Always read the footnotes
Barrett's apparent repudiation of policy-based restrictions as grounds for criminal prosecutions under the Computer Fraud and Abuse Act isn't as straightforward as it may seem, due to a footnote that some analysts say could undermine the opinion.
Legal scholars who wanted the court to limit the law's scope urged the court to explicitly rule that defendants must have virtually trespassed into databases or files surrounded by security protections before they can be prosecuted. That would mirror the US Court of Appeals for the Ninth Circuit's 2012 formulation that "without authorization” applies to external hackers while “exceeds authorized access” applies to insider hackers.
The bulk of Barrett's opinion hews to that interpretation, said Orin Kerr, a University of California-Berkeley law professor and long-time critic of the law, in a brief interview. But the footnote on page 13 rejects Kerr's theory that conduct becomes unauthorized only when it circumvents a technological restriction, a reading Kerr dubs a “code-based” approach. Footnote 8 states that the justices need not address whether this case "turns only on technological (or 'code-based') limitations on access, or instead also looks to limits contained in contracts or policies."
It's a confusing footnote as policy-based versus technology-based is the crucible of the case and lies at the heart of whether the law applies broadly or narrowly. Buttressing a reading that Barrett ultimately comes down on the side of code-based restrictions is language coupling the act of exceeding authorized access with damage or loss to computer systems. The statute's definitions of damage and loss for civil suits focus on technological harms, such as file corruption, that unauthorized users cause to systems. Those definitions are "ill fitted" to remediating misuse of information employees may permissibly access using their computers, she wrote. "Van Buren’s situation is illustrative: His run of the license plate did not impair the 'integrity or availability' of data, nor did it otherwise harm the database system itself," Barrett added.
It's unclear what the opinion is about unless it repudiates the contract or policy-based view of the law, Kerr told MLex. He later tweeted a possible explanation: "Putting a former clerk hat on, I wouldn't be entirely surprised if FN8 was added in response to another Justice who worried that the opinion was taking on more than it needed to."
Los Angeles federal prosecutors famously used the Computer Fraud and Abuse Act to convict Lori Drew, a St. Louis mother who in 2006 cyber-bullied the 13-year-old daughter of a neighbor while using a fake MySpace profile. A California federal judge ultimately overturned a jury verdict finding that Drew committed three computer misdemeanors surrounding the teen's suicide.
The Department of Justice has sought to tamp down worries that it could use the hacking law as a cudgel, telling justices that past examples of prosecutors capitalizing on the act to go after terms-of-service violators occurred before a 2014 change to federal charging policy.
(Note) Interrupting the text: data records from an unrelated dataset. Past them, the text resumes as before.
(* ===== verification/Sched.v ===== *)
(** The boot CPU's scheduler (src/kernel/process.c: sched_forget, sched_target,
    irq_scheduler_tick): timer wake-ups, alarms and the weighted round robin.

    The tick runs with interrupts off, so it is one step of the model.  A pointer to a
    kernel stack may be the low identity address or its alias above [KERNEL_BASE];
    both name the same physical word. *)
From Stdlib Require Import ZArith Lia.
From S2P Require Import Prelude Phys PageAlloc Paging PageTables BootPaging Process Signal.

#[local] Arguments Z.testbit : simpl never.

Definition sched_forget (a : Z) (k : kst) : kst :=
  if negb (truthy a) then k
  else set_sched_cur (fun i => if (0 <=? i) && (i <? MAX_CPUS) && (sched_cur k i =? a) then 0 else sched_cur k i) k.

(** Physical address behind a kernel pointer. *)
Definition kva (a : Z) : Z := if KERNEL_BASE <=? a then a - KERNEL_BASE else a.

(** Word 18 of the frame at [sp], the CS of a saved frame; [0x08] without a frame. *)
Definition frame_cs (sp : Z) (k : kst) : Z :=
  if truthy sp then ld64 (pm (kvm k)) (kva (u64 (sp + 144))) else 0x08.

Definition sched_target (a : Z) (k : kst) : kst :=
  match pstore k !! a with
  | None => k
  | Some p =>
      let k := set_next_rsp (stack p) k in
      if truthy (page_directory p) then
        let cs := frame_cs (stack p) k in
        let k := set_next_cr3 (if cs .& 3 =? 3 then page_directory p else kernel_pml4_phys k) k in
        let kstk := u64 (kernel_stack p + KERNEL_BASE) in
        set_kernel_rsp kstk (set_tss_rsp0 kstk k)
      else set_next_cr3 (kernel_pml4_phys k) k
  end.

(** The deadline test the wait queue and the alarms share. *)
Definition due (now deadline : Z) : bool := truthy deadline && (0 <=? s32 (now - deadline)).

Definition wake_sleeper (now : Z) (p : proc) : proc :=
  if (state (p_sched p) =? PROC_BLOCKED) && due now (wake_tick (p_sched p))
  then on_sched (fun s => set_state PROC_RUN (set_wake_tick 0 s)) p else p.

Definition fire_alarm (now : Z) (p : proc) : proc :=
  if due now (alarm_tick (p_sched p)) then raise_proc SIGALRM (on_sched (set_alarm_tick 0) p) else p.

(** A loop over the table that updates each process from its own fields. *)
Definition each_proc (f : proc -> proc) (k : kst) : kst :=
  foldl (fun k a => upd a f k) k (process_table k).

(** May the scheduler switch to table entry [a]? *)
Definition eligible (k : kst) (a : Z) : bool :=
  match pstore k !! a with
  | None => false
  | Some p =>
      (state (p_sched p) =? PROC_RUN) && negb (a =? idle_proc k) && truthy (stack p) &&
      (sched_cpu (p_sched p) =? 0) &&
      negb (truthy (page_directory p) && negb (truthy (sched_managed (p_sched p))))
  end.

Definition table_at (k : kst) (i : Z) : Z := default 0 (process_table k !! Z.to_nat i).

(** Offset from the cursor of the first eligible entry, the cursor itself last. *)
Definition sched_scan (k : kst) : option Z :=
  find_idx (length (process_table k)) 1
    (fun i => eligible k (table_at k ((current_idx k + i) mod process_count k))).

Definition turn (p : proc) : Z := if truthy (sched_weight (p_sched p)) then sched_weight (p_sched p) else 1.
Definition start_turn (p : proc) : proc := on_sched (set_sched_quantum (turn p)) p.

(** [process_table[current_idx]] if the cursor is in range. *)
Definition sched_current (k : kst) : Z :=
  if (0 <=? current_idx k) && (current_idx k <? process_count k) then table_at k (current_idx k) else 0.

(** The default: resume the interrupted context. *)
Definition resume_current (k : kst) : kst :=
  let k := set_next_rsp (saved_rsp k) k in
  let cs := frame_cs (saved_rsp k) k in
  let run := if truthy (sched_cur k (this_cpu k)) then sched_cur k (this_cpu k) else sched_current k in
  set_next_cr3
    (match pstore k !! run with
     | Some r => if truthy (page_directory r) && (cs .& 3 =? 3) then page_directory r else kernel_pml4_phys k
     | None => kernel_pml4_phys k
     end) k.

(** [if (cur->sched_cpu == 0) cur->stack = saved_rsp]. *)
Definition save_outgoing (cur : Z) (k : kst) : kst :=
  upd cur (fun c => if sched_cpu (p_sched c) =? 0 then set_stack (saved_rsp k) c else c) k.

(** Switch to the table entry at [idx]. *)
Definition switch_to (idx : Z) (k : kst) : kst :=
  let a := table_at k idx in
  let k := set_current_idx idx k in
  let k := set_sched_cur (<[this_cpu k := a]> (sched_cur k)) k in
  sched_target a (upd a start_turn k).

(** The part after the timers. *)
Definition sched_switch (k : kst) : kst :=
  let cur := sched_current k in
  let k := resume_current k in
  if negb (truthy (sched_enabled k)) || (0 <? preempt_count k) || (process_count k =? 0) then k
  else
    match pstore k !! cur with
    | None => k
    | Some c =>
        if (state (p_sched c) =? PROC_RUN) && (1 <? sched_quantum (p_sched c)) then
          upd cur (on_sched (fun s => set_sched_quantum (u32 (sched_quantum s - 1)) s)) k
        else
          let k := save_outgoing cur k in
          match sched_scan k with
          | Some i => switch_to ((current_idx k + i) mod process_count k) k
          | None => if state (p_sched c) =? PROC_RUN then upd cur start_turn k else k
          end
    end.

Definition tick_timers (k : kst) : kst :=
  let k := each_proc (wake_sleeper (tick_count k)) k in
  each_proc (fire_alarm (tick_count k)) k.

Definition irq_scheduler_tick (k : kst) : kst := sched_switch (tick_timers k).

(** * The table loops *)

Lemma foldl_upd_lookup f l k b :
  NoDup l ->
  pstore (foldl (fun k a => upd a f k) k l) !! b =
    if decide (b ∈ l) then f <$> pstore k !! b else pstore k !! b.
Proof.
  revert k. induction l as [|a l IH]; intros k Hnd; simpl; [done|].
  inversion Hnd as [|? ? Ha Hnd']; subst. rewrite IH, lookup_upd by done.
  destruct (decide (a = b)) as [->|Hne].
  - rewrite decide_False by done. rewrite decide_True; [done|]. by left.
  - destruct (decide (b ∈ l)) as [Hin|Hin].
    + rewrite decide_True; [done|]. by right.
    + rewrite decide_False; [done|]. intros H. inversion H; subst; congruence.
Qed.

Lemma foldl_upd_frame f l k : foldl (fun k a => upd a f k) k l = set_pstore (pstore (foldl (fun k a => upd a f k) k l)) k.
Proof.
  revert k. induction l as [|a l IH]; intros k; simpl; [by destruct k|]. rewrite IH. done.
Qed.

Lemma each_proc_lookup f k a :
  table_wf k -> a ∈ process_table k -> pstore (each_proc f k) !! a = f <$> pstore k !! a.
Proof. intros Hwf Ha. unfold each_proc. rewrite foldl_upd_lookup by apply Hwf. by rewrite decide_True. Qed.

Lemma each_proc_frame f k : each_proc f k = set_pstore (pstore (each_proc f k)) k.
Proof. apply foldl_upd_frame. Qed.

Lemma each_proc_wf f k : (forall p, pid (f p) = pid p) -> table_wf k -> table_wf (each_proc f k).
Proof.
  intros Hf Hwf.
  assert (Hl : forall a p, a ∈ process_table k -> pstore (each_proc f k) !! a = Some p ->
    exists q, pstore k !! a = Some q /\ pid p = pid q).
  { intros a p Ha. rewrite each_proc_lookup by done. destruct (pstore k !! a) as [q|]; [|done].
    intros [= <-]. exists q. split; [done|apply Hf]. }
  rewrite each_proc_frame. constructor; simpl.
  - apply Hwf.
  - intros a Ha. split; [by apply (tb_live k Hwf a)|]. destruct (tb_live k Hwf a Ha) as [_ [q Hq]].
    rewrite each_proc_lookup, Hq by done. by eexists.
  - intros a b p q Ha Hb Hp Hq E. apply Hl in Hp as (p0 & Hp & E1), Hq as (q0 & Hq & E2); [|done..].
    eapply (tb_pid k Hwf a b); [done|done|done|done|congruence].
Qed.

Lemma tick_timers_lookup k a p :
  table_wf k -> a ∈ process_table k -> pstore k !! a = Some p ->
  pstore (tick_timers k) !! a = Some (fire_alarm (tick_count k) (wake_sleeper (tick_count k) p)).
Proof.
  intros Hwf Ha Hp. unfold tick_timers.
  assert (W1 : table_wf (each_proc (wake_sleeper (tick_count k)) k)).
  { apply each_proc_wf; [|done]. intros q. unfold wake_sleeper. by destruct (_ && _). }
  rewrite each_proc_lookup; [|done|by rewrite each_proc_frame].
  rewrite each_proc_lookup, Hp by done. rewrite each_proc_frame. done.
Qed.

Lemma tick_timers_frame k : tick_timers k = set_pstore (pstore (tick_timers k)) k.
Proof.
  unfold tick_timers. set (k1 := each_proc (wake_sleeper (tick_count k)) k).
  etrans; [apply each_proc_frame|]. generalize (pstore (each_proc (fire_alarm (tick_count k1)) k1)). intros m.
  subst k1. rewrite each_proc_frame. done.
Qed.

Lemma fire_pid now p : pid (fire_alarm now p) = pid p.
Proof. unfold fire_alarm, raise_proc. destruct (due _ _); [|done]. by destruct (_ && _), (_ =? PROC_BLOCKED). Qed.

Lemma tick_timers_wf k : table_wf k -> table_wf (tick_timers k).
Proof.
  intros Hwf. unfold tick_timers. apply each_proc_wf; [apply fire_pid|]. apply each_proc_wf; [|done].
  intros p. unfold wake_sleeper. by destruct (_ && _).
Qed.

(** What the second half of the tick can change of a process: its saved stack pointer and
    what is left of its turn. *)
Definition same_but_turn (p q : proc) : Prop :=
  p_sig q = p_sig p /\ p_mm q = p_mm p /\ pid q = pid p /\
  state (p_sched q) = state (p_sched p) /\ wake_tick (p_sched q) = wake_tick (p_sched p) /\
  alarm_tick (p_sched q) = alarm_tick (p_sched p).

Lemma upd_turn a f k b p :
  (forall p, same_but_turn p (f p)) -> pstore k !! b = Some p ->
  exists q, pstore (upd a f k) !! b = Some q /\ same_but_turn p q.
Proof.
  intros Hf Hp. rewrite lookup_upd, Hp. destruct (decide (a = b)); [exists (f p)|exists p]; by split.
Qed.

Lemma same_but_turn_trans p q r : same_but_turn p q -> same_but_turn q r -> same_but_turn p r.
Proof. unfold same_but_turn. intuition congruence. Qed.

Lemma sched_target_store a k : pstore (sched_target a k) = pstore k.
Proof. unfold sched_target. destruct (pstore k !! a); [|done]. by destruct (truthy _). Qed.

Lemma switch_to_store idx k : pstore (switch_to idx k) = alter start_turn (table_at k idx) (pstore k).
Proof. unfold switch_to. by rewrite sched_target_store. Qed.

Lemma save_outgoing_turn cur k b p :
  pstore k !! b = Some p -> exists q, pstore (save_outgoing cur k) !! b = Some q /\ same_but_turn p q.
Proof. apply upd_turn. intros q. by destruct (_ =? 0). Qed.

Lemma sched_switch_keeps k b p :
  pstore k !! b = Some p -> exists q, pstore (sched_switch k) !! b = Some q /\ same_but_turn p q.
Proof.
  intros Hp. unfold sched_switch. generalize (sched_current k). intros cur.
  assert (Hp1 : pstore (resume_current k) !! b = Some p) by done.
  generalize dependent (resume_current k). intros k1 Hp1.
  assert (Hid : exists q, pstore k1 !! b = Some q /\ same_but_turn p q) by (exists p; by split).
  destruct (_ || _); [done|]. destruct (pstore k1 !! cur) as [c|]; [|done].
  destruct (_ && _); [by apply upd_turn|].
  destruct (save_outgoing_turn cur k1 b p Hp1) as (q & Hq & S1). generalize dependent (save_outgoing cur k1).
  intros k2 Hq. destruct (sched_scan k2) as [i|].
  - rewrite switch_to_store. destruct (upd_turn (table_at k2 ((current_idx k2 + i) mod process_count k2)) start_turn k2 b q)
      as (r & Hr & S2); [done|done|]. exists r. split; [exact Hr|]. by eapply same_but_turn_trans.
  - destruct (_ =? PROC_RUN); [|by exists q].
    destruct (upd_turn cur start_turn k2 b q) as (r & Hr & S2); [done|done|].
    exists r. split; [done|]. by eapply same_but_turn_trans.
Qed.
Under that revision, federal attorneys informed justices, prosecutors must be prepared to prove that the defendant knowingly violated restrictions on the computer “and not merely that the defendant subsequently misused information or services that he was authorized to obtain.”
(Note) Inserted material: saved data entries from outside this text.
(** C15: waitpid, one turn of its loop.  Without a child it asks for it fails; with a zombie
    child it returns the pid and exit code of the first one in table order, which is gone
    from the table and freed while every other process stays; a stop not reported yet is
    reported (with WUNTRACED) only if no child has exited; otherwise it returns 0 with
    WNOHANG and parks the caller without, also one that a signal woke: there is no
    interrupted return.  The caller's [user_cr3] and [user_rsp] are in
    place on every return.  Unlike the other free paths it leaves the per-CPU records
    alone, also one that names the freed child. *)
Theorem waitpid_correct self wpid options cr3 rsp k me :
  table_wf k -> pstore k !! self = Some me ->
  let kid := is_kid k (pid me) wpid in
  match waitpid_iter self wpid options cr3 rsp k with
  | WReturn res code k' =>
      user_cr3 k' = cr3 /\ user_rsp k' = rsp /\ sched_cur k' = sched_cur k /\
      ((res = -1 /\ code = None /\ (forall b, b ∈ process_table k -> kid b = false) /\ process_table k' = process_table k) \/
       (exists j a c, process_table k !! j = Some a /\ pstore k !! a = Some c /\ kid a = true /\ is_zombie k a = true /\
          (forall j' b, (j' < j)%nat -> process_table k !! j' = Some b -> kid b && is_zombie k b = false) /\
          res = s32 (pid c) /\ code = Some (exit_code (p_sched c)) /\
          (forall b, b ∈ process_table k' <-> b ∈ process_table k /\ b <> a) /\ pstore k' !! a = None) \/
       ((forall b, b ∈ process_table k -> kid b && is_zombie k b = false) /\ process_table k' = process_table k /\
        ((exists a c, a ∈ process_table k /\ pstore k !! a = Some c /\ kid a = true /\ is_news k options a = true /\
            res = s32 (pid c) /\ code = Some (WSTOPPED .| stop_sig (p_sched c)) /\ is_news k' options a = false) \/
         (res = 0 /\ code = None /\ truthy (options .& WNOHANG) = true /\ exists b, b ∈ process_table k /\ kid b = true))))
  | WPark k' =>
      (exists b, b ∈ process_table k /\ kid b = true) /\ truthy (options .& WNOHANG) = false /\
      (forall b, b ∈ process_table k -> kid b = true -> is_zombie k b = false /\ is_news k options b = false) /\
      exists me', pstore k' !! self = Some me' /\ state (p_sched me') = PROC_BLOCKED /\
        waiting_for (p_sched me') = (if 0 <? wpid then u32 wpid else 0) /\ blocked_in_kernel (p_sched me') = 1
  end.
Proof.
  intros Hwf Hme kid.
  destruct (waitpid_scan_cases self wpid options cr3 rsp k me Hme)
    as [(j & a & c & Hj & Hc & Hk & Hz & Hmin & ->)|(Hnz & [[Hno ->]|[(a & c & Ha & Hc & Hk & Hn & ->)|(Hex & Hnn & ->)]])].
  - unfold wait_return. destruct (collect_child_spec j (upd self (mark_in_kernel 0) k) a (tb_nodup k Hwf) Hj) as (C1 & C2 & _ & C4).
    generalize dependent (collect_child (Z.of_nat j) (upd self (mark_in_kernel 0) k)). intros kc C1 C2 C4.
    split; [done|]. split; [done|]. split; [exact C4|]. right. left. exists j, a, c.
    repeat (split; [first [done|exact Hmin|exact C1]|]). exact C2.
  - unfold wait_return. repeat (split; [done|]). left. repeat (split; [done|]). split; [|done]. by apply existsb_none.
  - unfold wait_return. repeat (split; [done|]). right. right. split; [done|]. split; [done|]. left. exists a, c.
    repeat (split; [done|]). unfold is_news, entry_is.
    change (pstore (set_user_rsp _ _)) with (pstore (upd a (on_sched (set_stopped_reported 1)) (upd self (mark_in_kernel 0) k))).
    rewrite lookup_upd, decide_True by done.
    destruct (awake_lookup self k a c Hc) as (c' & -> & _). simpl. by rewrite andb_false_r.
  - destruct (truthy (options .& WNOHANG)) eqn:En; unfold wait_return.
    + repeat (split; [done|]). right. right. split; [done|]. split; [done|]. right. repeat (split; [done|]). by apply existsb_elem.
    + split; [by apply existsb_elem|]. split; [done|]. split.
      * intros b Hb Ek. specialize (Hnz b Hb). specialize (Hnn b Hb). unfold kid in Ek. by rewrite Ek in Hnz, Hnn.
      * rewrite lookup_upd, decide_True, lookup_upd, decide_True, Hme by done. eexists. done.
Qed.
In the dissent, Thomas said the majority's reading of the law tramples on "basic principles of property law," since "it is well established that information contained in a computer is 'property.'" A technician granted access to recover data from a celebrity's crashed hard drive hasn't been granted permission to copy and leak photos found on it, he wrote. "Congress ensured protection against improper login as well as misuse after proper login," he added.